今この医師採用のタスクフォースを一緒にやってくださっている藤田さん(先輩識者インタビュー参照)と話をしたときに、ビジネスの中にあってもその言葉の選び方だとか考え方が違うなあと感じました。何か意識の高さというか。様々な医学的なアドバイスを受けるときにもちろん外に持っていくこともあるのですが社内MDの場合はより真剣に考えてもらえます。当然、自分の組織のことですので自分事のように親身になってくれます。社外MDアドバイザーの場合はネガティブな指摘は少なく「なかなかよさそうですね」といわます。
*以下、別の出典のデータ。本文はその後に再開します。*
(* ===== verification/UserDeletionTheory.v ===== *)
(** Theorems about user deletion ([UserDeletion]): the registry entry goes only after
    everything else of the user is gone, a failed cleanup keeps the fence, a request is
    durable and idempotent, and a restart resumes the deletions it finds. *)
From Stdlib Require Import NArith ZArith.
From S2P Require Import Prelude PyStr PyVal PyBytes Identifiers Namespace TaskRecord WorkIndex TaskTracker TaskTrackerTheory TaskOutcome TaskErasure NamedQueue NamedQueueTheory ApiKeys ApiKeysTheory Watch WatchTheory UserDeletion.

Open Scope N_scope.

(** ** What the back ends promise *)

Inductive store_kind := Files | Vectors | Tokens | Usage.

(** Steps of the back ends that remove no upload. *)
Inductive other_step {X} `{!Backends X} (x : X) : X -> Prop :=
| os_ls uri ctx : other_step x (bk_ls uri ctx x).2
| os_read uri ctx : other_step x (bk_read_file uri ctx x).2
| os_root ctx : other_step x (bk_rm (canonical_user_root ctx) ctx x).2
| os_vectors f a us ctx : bk_delete_vectors = Some f -> other_step x (f a us ctx x).2
| os_tokens f a us : bk_revoke_tokens = Some f -> other_step x (f a us x).2
| os_usage f a us : bk_delete_usage = Some f -> other_step x (f a us x).2.

(** Any step. *)
Definition bk_step {X} `{!Backends X} (x x' : X) : Prop := other_step x x' \/ exists uri ctx, x' = (bk_rm uri ctx x).2.

(** Reading the metadata of an upload raised, in [x]. *)
Definition unread {X} `{!Backends X} (ctx : RequestContext) (uri : pystr) (x : X) : Prop :=
  exists e, (bk_read_file (uri ++ u "/meta") ctx x).1 = Err e /\ is_exception e = true.

(** It did somewhere between [x] and [x']. *)
Definition skipped {X} `{!Backends X} (ctx : RequestContext) (uri : pystr) (x x' : X) : Prop :=
  exists x1, rtc bk_step x x1 /\ unread ctx uri x1 /\ rtc bk_step x1 x'.

(** [bk_clean k a us x]: nothing of the user is left in the store; [bk_upload x uri a us]:
    the metadata stored for the shared upload at [uri] names the user, which says nothing
    of whether it can be read at the moment.  A deletion that returns has deleted, and no
    step brings anything back. *)
Class BackendsOk (X : Type) `{!Backends X} (json_loads : pystr -> option pyval) := {
  bk_clean : store_kind -> pystr -> pystr -> X -> Prop;
  bk_upload : X -> pystr -> pystr -> pystr -> Prop;
  bk_rm_root ctx x x' : bk_rm (canonical_user_root ctx) ctx x = (Ok tt, x') -> bk_clean Files (ctx_account_id ctx) (ctx_user_id ctx) x';
  bk_vectors f a us ctx x x' : bk_delete_vectors = Some f -> f a us ctx x = (Ok tt, x') -> bk_clean Vectors a us x';
  bk_tokens f a us x x' : bk_revoke_tokens = Some f -> f a us x = (Ok tt, x') -> bk_clean Tokens a us x';
  bk_usage f a us x x' : bk_delete_usage = Some f -> f a us x = (Ok tt, x') -> bk_clean Usage a us x';
  bk_stays_clean k a us x x' : other_step x x' -> bk_clean k a us x -> bk_clean k a us x';
  bk_rm_clean k a us uri ctx x : bk_clean k a us x -> bk_clean k a us (bk_rm uri ctx x).2;
  (* uploads *)
  bk_upload_frame x x' uri a us : other_step x x' -> bk_upload x' uri a us <-> bk_upload x uri a us;
  bk_rm_no_new uri ctx x uri' a us : bk_upload (bk_rm uri ctx x).2 uri' a us -> bk_upload x uri' a us;
  bk_rm_upload uri ctx x x' uri' a us : bk_rm uri ctx x = (Ok tt, x') -> bk_upload x' uri' a us <-> bk_upload x uri' a us /\ uri' <> uri;
  bk_listed ctx x l x' uri us : bk_ls SHARED_UPLOAD_ROOT ctx x = (Ok l, x') -> bk_upload x uri (ctx_account_id ctx) us ->
    exists e id, e ∈ l /\ get_or_none e (u "uri") = VStr uri /\ py_truthy (get_or_none e (u "isDir")) = true
      /\ uri = SHARED_UPLOAD_ROOT ++ u "/" ++ id /\ id <> [] /\ c_slash ∉ id;
  bk_no_uploads ctx x x' uri us : bk_ls SHARED_UPLOAD_ROOT ctx x = (Err NotFoundError, x') -> ~ bk_upload x uri (ctx_account_id ctx) us;
  bk_metadata ctx x uri a us text : bk_upload x uri a us -> (bk_read_file (uri ++ u "/meta") ctx x).1 = Ok text ->
    exists meta, json_loads text = Some (VDict meta) /\ get_or_none meta (u "account") = VStr a /\ get_or_none meta (u "user") = VStr us }.

Section theory.
Context {Ts Ks Ws X F : Type}.
Context {TS : TaskStore Ts} {TSO : TaskStoreOk Ts} {KF : KeyFiles Ks} {KFO : KeyFilesOk Ks} {env : WatchEnv} {WF : WatchFS Ws} {QF : QueueFS F}.
Context {BK : Backends X} (json_loads : pystr -> option pyval) {BKO : BackendsOk X json_loads}.
Context (render : pyval -> pystr).
Context (clock monotonic : nat -> stamp) (polls : stamp -> nat) (others : nat -> nat -> tracker Ts -> tracker Ts).

Abbreviation W := (queue (site Ts Ks Ws X) F).
Implicit Types w : W.
Abbreviation tk w := (s_tracker (q_owner w)).
Abbreviation keys w := (s_keys (q_owner w)).
Abbreviation watches w := (s_watch (q_owner w)).
Abbreviation rest w := (s_rest (q_owner w)).

(** ** Steps that only keep the books *)

(** Only the tracker changed, and no task record came or went. *)
Record books (w w' : W) : Prop := {
  bo_keys : keys w' = keys w;
  bo_watch : watches w' = watches w;
  bo_rest : rest w' = rest w;
  bo_fs : q_fs w' = q_fs w;
  bo_tracker : coherent (tk w) -> coherent (tk w') /\ same_keys (tk w) (tk w') }.

#[export] Instance books_preorder : PreOrder books.
Proof.
  split.
  - intros w. split; try done.
  - intros w1 w2 w3 [K1 V1 R1 F1 T1] [K2 V2 R2 F2 T2]. split; [congruence..|].
    intros Hc. destruct (T1 Hc) as [Hc1 ?]. destruct (T2 Hc1). split; [done|]. by transitivity (tk w2).
Qed.

(** The whole of an operation keeps the books. *)
Definition bookish {A} (op : ST W A) : Prop := forall w, books w (op w).2.

Lemma bookish_tracker {A} (op : ST (tracker Ts) A) : triple same_keys (fun _ => True) op (fun _ _ => True) -> bookish (on_tracker op).
Proof.
  intros H w. unfold on_tracker, part, NamedQueue.on_owner. destruct (op (s_tracker (q_owner w))) as [r t] eqn:E. cbn.
  split; try done. intros Hc. destruct (H _ Hc I) as (? & ? & _). by rewrite E in *.
Qed.

Lemma bookish_bind {A B} (op : ST W A) (f : A -> ST W B) : bookish op -> (forall a, bookish (f a)) -> bookish (op ≫= f).
Proof.
  intros H Hf w. rewrite st_bind_unfold. pose proof (H w) as Hw. destruct (op w) as [[a|e] w1]; cbn in *; [|done].
  transitivity w1; [done|apply Hf].
Qed.

Lemma bookish_ret {A} (a : A) : bookish (mret a).
Proof. intros w. reflexivity. Qed.

Lemma track_stage_bookish n m stage : bookish (track_stage clock n m stage).
Proof. apply bookish_tracker, update_stage_triple. Qed.

Lemma track_complete_bookish n m d st : bookish (track_complete clock n m d st).
Proof. apply bookish_bind; [apply bookish_tracker, record_outcome_triple|intros; apply bookish_ret]. Qed.

Lemma track_failure_bookish n m stages : bookish (track_failure clock n m stages).
Proof. apply bookish_bind; [apply bookish_tracker, record_outcome_triple|intros; apply bookish_ret]. Qed.

Lemma track_failure_result n m stages w e : (track_failure clock n m stages w).1 = Ok e ->
  e = Some (u "User cleanup failed at stages: " ++ join (u ", ") stages).
Proof. unfold track_failure. rewrite st_bind_unfold. destruct (on_tracker _ w) as [[[]|] w1]; cbn; [by intros [= <-]|done]. Qed.

Lemma track_complete_result n m d st w e : (track_complete clock n m d st w).1 = Ok e -> e = None.
Proof. unfold track_complete. rewrite st_bind_unfold. destruct (on_tracker _ w) as [[[]|] w1]; cbn; [by intros [= <-]|done]. Qed.

(** ** The cleanup loop *)

Lemma run_steps_prefix n m steps failed w l w' : run_steps clock n m steps failed w = (Ok l, w') -> exists l', l = failed ++ l'.
Proof.
  revert n failed w. induction steps as [|[stage c] steps IH]; intros n failed w; cbn [run_steps].
  { intros [= <- _]. exists []. by rewrite app_nil_r. }
  rewrite st_bind_unfold. destruct (track_stage _ _ _ _ w) as [[[]|] w1]; [|done]. unfold attempt.
  destruct (c w1) as [[[]|e] w2]; [apply IH|]. destruct (is_exception e); [|done].
  intros (l' & ->)%IH. exists ([stage] ++ l'). by rewrite app_assoc.
Qed.

(** An invariant of the books and of every step holds at the end. *)
Lemma run_steps_keeps (I : W -> Prop) n m steps failed w : (forall w w', books w w' -> I w -> I w') ->
  Forall (fun sc => forall w, I w -> I (sc.2 w).2) steps -> I w -> I (run_steps clock n m steps failed w).2.
Proof.
  intros Hb. revert n failed w. induction steps as [|[stage c] steps IH]; intros n failed w Hs Hw; cbn [run_steps]; [done|].
  apply Forall_cons in Hs as [Hc Hs]. rewrite st_bind_unfold. pose proof (track_stage_bookish n m (u "cleaning_" ++ stage) w) as Hq.
  destruct (track_stage _ _ _ _ w) as [[[]|] w1]; cbn [snd] in *; [|by eapply Hb]. unfold attempt.
  pose proof (Hc w1 (Hb _ _ Hq Hw)) as Hc1. cbn [snd] in Hc1. destruct (c w1) as [[[]|e] w2]; cbn [snd] in *; [by apply IH|].
  destruct (is_exception e); [by apply IH|done].
Qed.

(** When no stage failed, what one of them established and the later ones keep holds at
    the end. *)
Lemma run_steps_establish (I G : W -> Prop) n m pre stage c post w w' :
  (forall w w', books w w' -> I w -> I w') -> Forall (fun sc => forall w, I w -> I (sc.2 w).2) (pre ++ (stage, c) :: post) ->
  (forall w w', I w -> c w = (Ok tt, w') -> G w') ->
  (forall w w', books w w' -> I w -> G w -> G w') -> Forall (fun sc => forall w, I w -> G w -> G (sc.2 w).2) post ->
  I w -> run_steps clock n m (pre ++ (stage, c) :: post) [] w = (Ok [], w') -> G w'.
Proof.
  intros HbI HI Hest HbG HG. revert n w. induction pre as [|[stage' c'] pre IH]; intros n w HIw; cbn [app run_steps].
  - cbn [app] in HI. apply Forall_cons in HI as [HIc HI]. rewrite st_bind_unfold. pose proof (track_stage_bookish n m (u "cleaning_" ++ stage) w) as Hq.
    destruct (track_stage _ _ _ _ w) as [[[]|] w1]; [|done]. cbn [snd] in Hq. unfold attempt. pose proof (HbI _ _ Hq HIw) as HI1. pose proof (HIc w1 HI1) as HI2. cbn [snd] in HI2.
    destruct (c w1) as [[[]|e] w2] eqn:Ec; cbn [snd] in HI2.
    + intros Hrun. pose proof (run_steps_keeps (fun w => I w /\ G w) (1 + n) m post [] w2) as Hk. rewrite Hrun in Hk. cbn [snd] in Hk.
      apply Hk; [|clear -HI HG|].
      * intros v v' Hv [Hi Hg]. split; [by eapply HbI|by eapply HbG].
      * rewrite Forall_forall in *. intros sc Hin v [Hi Hg]. split; [by apply HI|by apply HG].
      * split; [done|exact (Hest _ _ HI1 Ec)].
    + destruct (is_exception e); [|done]. intros (l' & [=])%run_steps_prefix.
  - cbn [app] in HI. apply Forall_cons in HI as [HIc HI]. rewrite st_bind_unfold. pose proof (track_stage_bookish n m (u "cleaning_" ++ stage') w) as Hq.
    destruct (track_stage _ _ _ _ w) as [[[]|] w1]; [|done]. cbn [snd] in Hq. unfold attempt. pose proof (HbI _ _ Hq HIw) as HI1. pose proof (HIc w1 HI1) as HI2.
    cbn [snd] in HI2. destruct (c' w1) as [[[]|e] w2] eqn:Ec; cbn [snd] in HI2; [by apply IH|].
    destruct (is_exception e); [|done]. intros (l' & [=])%run_steps_prefix.
Qed.

(** ** Watches *)

(** No watch of the user is left. *)
Definition unwatched (a us : pystr) (m : Watch.manager Ws) : Prop := get_all_tasks a us USER false (mg_watch m) = [].

Lemma delete_watch_tasks n id a us (m : Watch.manager Ws) m' b : delete_task 1 (fun _ m => m) (fun _ m => m) n id a us USER m = (Ok b, m') ->
  tasks (mg_watch m') = if b then dict_pop (tasks (mg_watch m)) id else tasks (mg_watch m).
Proof.
  unfold delete_task. cbn [with_stable_target]. destruct (dict_get (tasks (mg_watch m)) id) as [t|] eqn:E; [|by intros [= <- <-]].
  rewrite (proj2 (seqb_true _ _) eq_refl), bool_decide_eq_true_2 by done. cbn [andb]. unfold delete_stable. destruct (check_permission _ _ _ _); [|done].
  rewrite st_bind_unfold. cbn [Watch.on_watch st_modify]. rewrite st_bind_unfold. set (m1 := Watch.MkManager _ _).
  unfold save_tasks. destruct attached; [|intros [= <- <-]; cbn; by rewrite unindex_target_tasks].
  unfold Watch.on_store. destruct (write_storage _ _) as [[[]|] st]; [|done]. intros [= <- <-]. cbn. by rewrite unindex_target_tasks.
Qed.

Lemma delete_watch_done n id a us (m : Watch.manager Ws) m' b : delete_task 1 (fun _ m => m) (fun _ m => m) n id a us USER m = (Ok b, m') ->
  b = false -> dict_get (tasks (mg_watch m)) id = None.
Proof.
  unfold delete_task. cbn [with_stable_target]. destruct (dict_get (tasks (mg_watch m)) id) as [t|] eqn:E; [|done].
  rewrite (proj2 (seqb_true _ _) eq_refl), bool_decide_eq_true_2 by done. cbn [andb]. unfold delete_stable. destruct (check_permission _ _ _ _); [|done].
  rewrite st_bind_unfold. cbn [Watch.on_watch st_modify]. rewrite st_bind_unfold. destruct (save_tasks _ _) as [[[]|] m2]; [|done]. intros [= <- _]. done.
Qed.

(** What the loop leaves: of the tasks it was given, none. *)
Lemma delete_watches_leaves n a us ts (m : Watch.manager Ws) m' : NoDup (fst <$> tasks (mg_watch m)) -> delete_watches clock n a us ts m = (Ok tt, m') ->
  forall id t, dict_get (tasks (mg_watch m')) id = Some t -> dict_get (tasks (mg_watch m)) id = Some t /\ id ∉ (Watch.task_id <$> ts).
Proof.
  revert n m. induction ts as [|t0 ts IH]; intros n m Hnd; cbn [delete_watches].
  { intros [= <-] id t Hg. split; [done|]. apply not_elem_of_nil. }
  rewrite st_bind_unfold. destruct (delete_task _ _ _ _ _ _ _ _ m) as [[b|] m1] eqn:E; [|done]. intros Hrun id t Hg.
  pose proof (delete_watch_tasks _ _ _ _ _ _ _ E) as Ht. assert (NoDup (fst <$> tasks (mg_watch m1))) as Hnd1.
  { rewrite Ht. destruct b; [by apply dict_pop_nodup|done]. }
  destruct (IH _ _ Hnd1 Hrun id t Hg) as [Hg1 Hni]. rewrite Ht in Hg1. destruct b.
  - rewrite dict_pop_get in Hg1 by done. destruct (seqb (Watch.task_id t0) id) eqn:Ei; [done|]. apply seqb_false in Ei.
    split; [done|]. cbn [fmap list_fmap]. apply not_elem_of_cons. split; [congruence|done].
  - split; [done|]. cbn [fmap list_fmap]. apply not_elem_of_cons. split; [|done]. intros ->. by rewrite (delete_watch_done _ _ _ _ _ _ _ E eq_refl) in Hg1.
Qed.

Definition no_watches (a us : pystr) (o : option (Watch.manager Ws)) : Prop := forall m, o = Some m -> unwatched a us m.
Definition watches_ok (o : option (Watch.manager Ws)) : Prop := forall m, o = Some m -> wf (mg_watch m).
(** [text.splitlines(keepends=True)]; a carriage return before a line feed stays with it. *)
Fixpoint splitlines (s : pystr) : list pystr :=
  match s with
  | [] => []
  | c :: r =>
      if is_break c && negb ((c =? 13) && match r with d :: _ => d =? c_nl | [] => false end)
      then [c] :: splitlines r
      else match splitlines r with [] => [[c]] | l :: ls => (c :: l) :: ls end
  end.

(** The characters of [rstrip("\r\n")], and a line that delimits the header. *)
Definition is_crlf (c : N) : bool := (c =? 13) || (c =? c_nl).
Definition FENCE : pystr := u "---".
Definition is_fence (line : pystr) : bool := seqb (rstrip is_crlf line) FENCE.

(** The lines before and after the first that closes the header. *)
Fixpoint closing (lines : list pystr) : option (list pystr * list pystr) :=
  match lines with
  | [] => None
  | l :: ls => if is_fence l then Some ([], ls) else '(front, rest) ← closing ls; Some (l :: front, rest)
  end.

(** [text.replace("\r\n", "\n").replace("\r", "\n")]. *)
Fixpoint unix_lines (s : pystr) : pystr :=
  match s with
  | c :: r => if c =? 13 then match r with d :: r' => c_nl :: (if d =? c_nl then unix_lines r' else unix_lines r) | [] => [c_nl] end
              else c :: unix_lines r
  | [] => []
  end.

(** [uri.rstrip("/").rsplit("/", 1)]: the last segment and what precedes it. *)
Definition uri_name (uri : pystr) : pystr := default [] (last (split c_slash (rstrip is_slash uri))).
Definition uri_dir (uri : pystr) : pystr :=
  match split c_slash (rstrip is_slash uri) with [only] => only | l => join [c_slash] (removelast l) end.

Definition ABSTRACT_NAME : pystr := u ".abstract.md".
Definition OVERVIEW_NAME : pystr := u ".overview.md".
Definition is_abstract_overview_uri (uri : pystr) : bool := mem (uri_name uri) [ABSTRACT_NAME; OVERVIEW_NAME].

(** ** The metadata *)

(** Counters over the direct children of a directory. *)
Record counters := MkCounters { total_entries : Z; sampled_entries : Z; unsampled_entries : Z; pending_child_changes : Z }.

(** What [_normalize_metadata] lets through: pairs of kind and URI, and of component and
    trigger. *)
Record metadata := MkMetadata {
  md_directory : option pystr;
  md_source : option (pystr * pystr);
  md_generated_by : option (pystr * pystr);
  md_freshness : option counters }.

#[export] Instance counters_eq_dec : EqDecision counters.
Proof. solve_decision. Defined.
#[export] Instance metadata_eq_dec : EqDecision metadata.
Proof. solve_decision. Defined.

Record document := MkDocument { doc_metadata : metadata; doc_body : pystr; doc_legacy : bool }.

Definition no_metadata : metadata := MkMetadata None None None None.

(** A pair under two keys, and the counters, as the dicts they are in a document. *)
Definition pair_dict (k k' : string) (p : pystr * pystr) : pyval := VDict [(u k, VStr p.1); (u k', VStr p.2)].
Definition counters_dict (c : counters) : pydict :=
  [(u "total_entries", VInt (total_entries c)); (u "sampled_entries", VInt (sampled_entries c));
   (u "unsampled_entries", VInt (unsampled_entries c)); (u "pending_child_changes", VInt (pending_child_changes c))].
Definition metadata_dict (m : metadata) : pydict :=
  present [(u "directory", VStr <$> md_directory m); (u "source", pair_dict "kind" "uri" <$> md_source m);
           (u "generated_by", pair_dict "component" "trigger" <$> md_generated_by m);
           (u "freshness", (fun c => VDict (counters_dict c)) <$> md_freshness m)].

Definition VIKING : pystr := u "viking://".

(** [_normalize_directory_uri]. *)
Definition normalize_directory_uri (dir_uri : pystr) : result pystr :=
  let value := strip is_space dir_uri in
  if negb (nonempty value) then Err ValueError
  else if negb (startswith VIKING value) then Err ValueError
  else Ok (rstrip is_slash value ++ [c_slash]).

(** [_bounded_string]. *)
Definition bounded_string (limit : nat) (v : pyval) : result pystr :=
  match v with
  | VStr s => if negb (nonempty (strip is_space s)) then Err ValueError
              else if (limit <? length (strip is_space s))%nat then Err ValueError
              else Ok (strip is_space s)
  | _ => Err ValueError
  end.

Definition MAX_SOURCE_URI_CHARS : nat := N.to_nat 4096.
Definition MAX_LABEL_CHARS : nat := 128.

(** A mapping with two required keys, each a bounded string. *)
Definition normalize_pair (k k' : string) (limit limit' : nat) (v : pyval) : result (option (pystr * pystr)) :=
  match v with
  | VNone => Ok None
  | VDict d =>
      match dict_get d (u k), dict_get d (u k') with
      | Some a, Some b => a ← bounded_string limit a; b ← bounded_string limit' b; Ok (Some (a, b))
      | _, _ => Err ValueError
      end
  | _ => Err ValueError
  end.

(** A counter: an integer that is no truth value and not negative. *)
Definition normalize_count (v : pyval) : result Z :=
  match v with VInt z => if (z <? 0)%Z then Err ValueError else Ok z | _ => Err ValueError end.

Definition normalize_freshness (v : pyval) : result (option counters) :=
  match v with
  | VNone => Ok None
  | VDict d =>
      match dict_get d (u "total_entries"), dict_get d (u "sampled_entries"), dict_get d (u "unsampled_entries"),
            dict_get d (u "pending_child_changes") with
      | Some t, Some s, Some n, Some p =>
          t ← normalize_count t; s ← normalize_count s; n ← normalize_count n; p ← normalize_count p;
          if (s + n =? t)%Z then Ok (Some (MkCounters t s n p)) else Err ValueError
      | _, _, _, _ => Err ValueError
      end
  | _ => Err ValueError
  end.

(** ** What documents are given *)

(** PyYAML's [safe_load] ([None] for a [YAMLError]) and [safe_dump] on the values a JSON
    document can hold, [str] of values that are not strings, and SHA-256 as hexadecimal
    text. *)
Class OverviewEnv := {
  yaml_load : pystr -> option pyval;
  yaml_dump : pydict -> pystr;
  value_text : pyval -> pystr;
  sha256_hex : pystr -> pystr }.

Section documents.
Context {env : OverviewEnv}.

(** [_normalize_metadata]. *)
Definition normalize_metadata (d : pydict) : result metadata :=
  dir ← match dict_get d (u "directory") with
        | Some v => dir ← normalize_directory_uri (match v with VStr s => s | v => value_text v end); Ok (Some dir)
        | None => Ok None
        end;
  source ← normalize_pair "kind" "uri" MAX_LABEL_CHARS MAX_SOURCE_URI_CHARS (get_or_none d (u "source"));
  generated ← normalize_pair "component" "trigger" MAX_LABEL_CHARS MAX_LABEL_CHARS (get_or_none d (u "generated_by"));
  fresh ← normalize_freshness (get_or_none d (u "freshness"));
  Ok (MkMetadata dir source generated fresh).

(** The body after the header: one line end is dropped. *)
Definition drop_line_end (body : pystr) : pystr :=
  match body with
  | c :: r => if c =? c_nl then r else if c =? 13 then match r with d :: r' => if d =? c_nl then r' else body | [] => body end else body
  | [] => []
  end.

(** [parse_abstract_overview] of a text. *)
Definition parse_abstract_overview (text : pystr) : result document :=
  match splitlines text with
  | first :: rest =>
      if is_fence first then
        match closing rest with
        | None => Err ValueError
        | Some (front, after) =>
            loaded ← match yaml_load (concat front) with
                     | Some (VDict d) => Ok d
                     | Some VNone => Ok []
                     | _ => Err ValueError
                     end;
            match dict_get loaded (u "directory") with
            | None => Err ValueError
            | Some _ => m ← normalize_metadata loaded; Ok (MkDocument m (drop_line_end (concat after)) false)
            end
        end
      else Ok (MkDocument no_metadata text true)
  | [] => Ok (MkDocument no_metadata text true)
  end.

Inductive ContextLevel := ABSTRACT | OVERVIEW | DETAIL.

(** A header and a body, as [render_abstract_overview] and [body_for_embedding] put them
    together. *)
Definition fenced (header : pydict) (body : pystr) : pystr :=
  FENCE ++ [c_nl] ++ rstrip is_space (yaml_dump header) ++ [c_nl] ++ FENCE ++ [c_nl; c_nl] ++ strip is_space body.

(** [render_abstract_overview]. *)
Definition render_abstract_overview (level : ContextLevel) (dir_uri body : pystr) (md : pydict) : result pystr :=
  match level with
  | DETAIL => Err ValueError
  | _ =>
      dir ← normalize_directory_uri dir_uri;
      m ← normalize_metadata (dict_set md (u "directory") (VStr dir));
      Ok (fenced (metadata_dict m) body ++ [c_nl])
  end.

(** [prepare_abstract_overview_write]. *)
Definition prepare_abstract_overview_write (uri current_raw requested_raw mode : pystr) : result pystr :=
  if negb (mem mode [u "replace"; u "append"]) then Err ValueError
  else if negb (is_abstract_overview_uri uri) then Err ValueError
  else
    current ← parse_abstract_overview current_raw;
    requested ← parse_abstract_overview requested_raw;
    if negb (doc_legacy requested) && negb (bool_decide (doc_metadata requested = doc_metadata current)) then Err ValueError
    else
      let body := if seqb mode (u "append") then doc_body current ++ doc_body requested else doc_body requested in
      let level := if seqb (uri_name uri) ABSTRACT_NAME then ABSTRACT else OVERVIEW in
      let dir_uri := match md_directory (doc_metadata current) with Some d => if nonempty d then d else uri_dir uri | None => uri_dir uri end in
      render_abstract_overview level dir_uri body (metadata_dict (doc_metadata current)).

(** [body_for_preview]. *)
Definition body_for_preview (raw : pystr) : result pystr :=
  d ← parse_abstract_overview raw;
  Ok (if doc_legacy d then doc_body d else rstrip is_crlf (doc_body d)).

(** [body_for_embedding]. *)
Definition body_for_embedding (raw : pystr) (whitelist : list pystr) : result pystr :=
  d ← parse_abstract_overview raw;
  let all := metadata_dict (doc_metadata d) in
  let selected := foldl (fun l k => match dict_get all k with Some v => dict_set l k v | None => l end) [] whitelist in
  Ok (match selected with [] => doc_body d | _ => fenced selected (doc_body d) end).

Definition embedding_text_for_body (level : ContextLevel) (dir_uri body : pystr) : result pystr :=
  raw ← render_abstract_overview level dir_uri body [];
  body_for_embedding raw [u "directory"].

(** [semantic_body_digest]. *)
Definition semantic_body_digest (body : pystr) : pystr := sha256_hex (strip is_space (unix_lines body)).

(** [freshness_metadata]. *)
Definition freshness_metadata (total sampled pending : Z) : result counters :=
  m ← normalize_metadata [(u "freshness", VDict (counters_dict (MkCounters total sampled (total - sampled) pending)))];
  match md_freshness m with Some c => Ok c | None => Err KeyError end.
End documents.

(** [deterministic_sample]: positions spread over the whole sequence. *)
Definition deterministic_sample {A} (items : list A) (limit : Z) : list A :=
  let n := Z.of_nat (length items) in
  if (limit <=? 0)%Z then []
  else if (n <=? limit)%Z then items
  else if (limit =? 1)%Z then take 1 items
  else omap (fun i => items !! Z.to_nat (Z.of_nat i * (n - 1) / (limit - 1))) (seq 0 (Z.to_nat limit)).

(** ** The refresh policy *)

Inductive FreshnessAction := NOOP | MARK_PENDING | REFRESH_NOW.
Record FreshnessDecision := MkDecision { fd_action : FreshnessAction; fd_pending_after : Z; fd_total_entries : Z }.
でも社内MDの場合はダメなものはダメとはっきり言ってくれます。

インタビュアー

それは社内MDの場合は自分も当事者でそこに責任がありますからね。ほかにも何かあるでしょうか?

白ケ澤智生さん

そうですね。社内の会議体にMDが入ってくることによってメディカルの視点が入ってきてより患者さんに使われるときに目指す方向性みたいなものを感じることがあります。それまでは会議体のスコープにもよるのですが、operation、feasibilityの視点に重きをおいた開発・メディカルプラン、ストラテジーを立てていたような向きがありました。それから最近社内の人脈を広げていくというか、もっと社内にMDがいるという事を肌で感じてもらいたいという事で新しい活動を始めました。”meet MD”という活動でMDの方にいろいろな部署に出向いて行ってもらって雑談をしてもらうといった趣向です。自分の近くにMDの方がいることによって仕事が面白くなると感じてもらえたらと考えています。MDの方にも同じように色々な部署のこと、そこで働いている人のことについて知ってもらって意思疎通をより促進するといった利点があると思います。

インタビュアー

それも内資系の強みがにじみ出ている感じがしますね。研究所が充実している、そこと開発の橋渡しに医師の役割が見いだせるというのは基礎に強い日本の医師の方には魅力的だと思います。また内資系の会社ももちろんグローバル化に対応していかなければいけないので、そういう意味でも医師の活用に積極的であることが感じられて力づけられました。どうもありがとうございました。